Head for the Woods 

Jim Harrison reads in Sun Valley

When you read a novel by Jim Harrison, several things are a given. There will be long descriptive passages about food. Alcohol is often nearby and usually consumed in great gulping quantities. There will be sex—lots of it. There will be richly described violence. Much of the story will take place in the woods, where Nature heals or hides Harrison's characters. And the story will be engrossing.

Harrison himself will share his stories at a public reading May 9 at 4 p.m. in the auditorium of the old Wood River High School in Hailey. He'll be reading from two of his latest works: Off to the Side, a collection of autobiographical essays, and True North, a novel released just this spring. Following the reading, Harrison will be interviewed on stage by Marc Johnson, chairman of the Idaho Humanities Council.

Harrison began his career as a poet, but is best known for his fiction. His novels and novellas—including Wolf, A Good Day to Die, Farmer, Legends of the Fall, The Woman Lit by Fireflies and The Beast God Forgot to Invent—have been published in 22 languages, Many of them have become movies. In 2000, Harrison published his first children's book, The Boy Who Ran to the Woods, which is a semi-autobiographical account of his own childhood in northern Michigan. Beyond poetry and fiction, Harrison is also a screenwriter and gourmand who writes extensively about food and wine.
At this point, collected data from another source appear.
(** X12. A ranking returns its view when the table carries the seven columns
    of the view, and raises KeyError as soon as one of them is absent. *)
Theorem ranked_views_need_their_columns (f : AggFrame) (n : Z) :
  (if forallb (has_column f) buy_view_columns
   then exists v, top20_buy f n = Ok v
   else top20_buy f n = Raise KeyError) /\
  (if forallb (has_column f) sell_view_columns
   then exists v, top20_sell f n = Ok v
   else top20_sell f n = Raise KeyError) /\
  (if forallb (has_column f) intraday_view_columns
   then exists v, top20_intraday f n = Ok v
   else top20_intraday f n = Raise KeyError).
Proof.
  unfold top20_buy, top20_sell, top20_intraday, sort_values.
  fold buy_view_columns sell_view_columns intraday_view_columns.
  split; [|split].
  - destruct (forallb (has_column f) buy_view_columns) eqn:A.
    + assert (K : has_column f col_net_buy_lots = true).
      { cbn [forallb buy_view_columns] in A. rewrite !andb_true_iff in A. tauto. }
      rewrite K. cbn [bind]. rewrite getitem_sorted_head, A. cbn [bind]. eauto.
    + destruct (has_column f col_net_buy_lots); [|reflexivity].
      cbn [bind]. now rewrite getitem_sorted_head, A.
  - destruct (forallb (has_column f) sell_view_columns) eqn:A.
    + assert (K : has_column f col_net_sell_lots = true).
      { cbn [forallb sell_view_columns] in A. rewrite !andb_true_iff in A. tauto. }
      rewrite K. cbn [bind]. rewrite getitem_sorted_head, A. cbn [bind]. eauto.
    + destruct (has_column f col_net_sell_lots); [|reflexivity].
      cbn [bind]. now rewrite getitem_sorted_head, A.
  - destruct (forallb (has_column f) intraday_view_columns) eqn:A.
    + assert (K : has_column f col_day_trade_lots = true).
      { cbn [forallb intraday_view_columns] in A. rewrite !andb_true_iff in A. tauto. }
      rewrite K. cbn [bind]. rewrite getitem_sorted_head, A. cbn [bind]. eauto.
    + destruct (has_column f col_day_trade_lots); [|reflexivity].
      cbn [bind]. now rewrite getitem_sorted_head, A.
Qed.

(** X13. For a negative n a view drops the last -n rows of the ranking: its
    length is max(0, number of brokers + n). *)
Theorem ranked_views_negative_n (f : AggFrame) (n : Z) :
  n < 0 ->
  (forall v, top20_buy f n = Ok v ->
             Z.of_nat (List.length v) = Z.max 0 (Z.of_nat (List.length (rows f)) + n)) /\
  (forall v, top20_sell f n = Ok v ->
             Z.of_nat (List.length v) = Z.max 0 (Z.of_nat (List.length (rows f)) + n)) /\
  (forall v, top20_intraday f n = Ok v ->
             Z.of_nat (List.length v) = Z.max 0 (Z.of_nat (List.length (rows f)) + n)).
Proof.
  intros H.
  assert (G : forall (V : Type) key (value : AggRow -> V),
            Z.of_nat (List.length
                        (view_rows key value (py_head (sort_desc key (rows f)) n)))
            = Z.max 0 (Z.of_nat (List.length (rows f)) + n)).
  { intros V key value. rewrite view_rows_length. unfold py_head.
    destruct (Z.leb_spec 0 n); [lia|].
    rewrite length_firstn, sort_desc_length. lia. }
  split; [|split]; intros v E.
  - apply top20_buy_inv in E. subst v. apply G.
  - apply top20_sell_inv in E. subst v. apply G.
  - apply top20_intraday_inv in E. subst v. apply G.
Qed.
Harrison has often been compared to Hemingway and it is an easy comparison to make if one sticks with the outskirts of both writers' fiction. Like Hemingway's men—those "code heroes"—Harrison's men often move through a world of violence, adultery and sex with relative, almost discomforting, ease. Unlike the Hemingway man though, Harrison's men are often strong but also confused, hurling themselves in primitive fashion against a world they don't often understand, with their roles in it undefined. Often, it is the women in these works that try to save these lost men. In fact, one of the reoccurring themes in Harrison's work is that his main characters almost always need saving.

In his latest novel, True North, Harrison turns to his home country of Northern Michigan. Here, David Burkett, member of a famous family of Upper Peninsula timber barons, wrestles with his malevolent father and the family legacy of the desecration of nature. Caught up in a myriad of clashing social classes, family fallouts and crises, Burkett battles his family's demons over a period of several years. His despair often leads him into classic Harrison territory of nature, sex, religion and violence—and deep into the backwoods of Northern Michigan. And Harrison is often at his best when he's in the woods. Like some kind of sex-hungry transcendentalist, Harrison endows nature with the best salvation our primitive minds can imagine. "I view the natural world as the profoundest expression of the spirit," Harrison has said, and that is completely evident in this latest work, as Burkett seeks solace in the very woods his family is famous for destroying.

Tickets for the May 9 appearance in Hailey are available at Iconoclast Books and Silver Creek Outfitters in Ketchum and Read All About It in Hailey. Adult tickets for the Sunday event are $8 and student tickets are $5. The program is a benefit for the Hailey Cultural Center.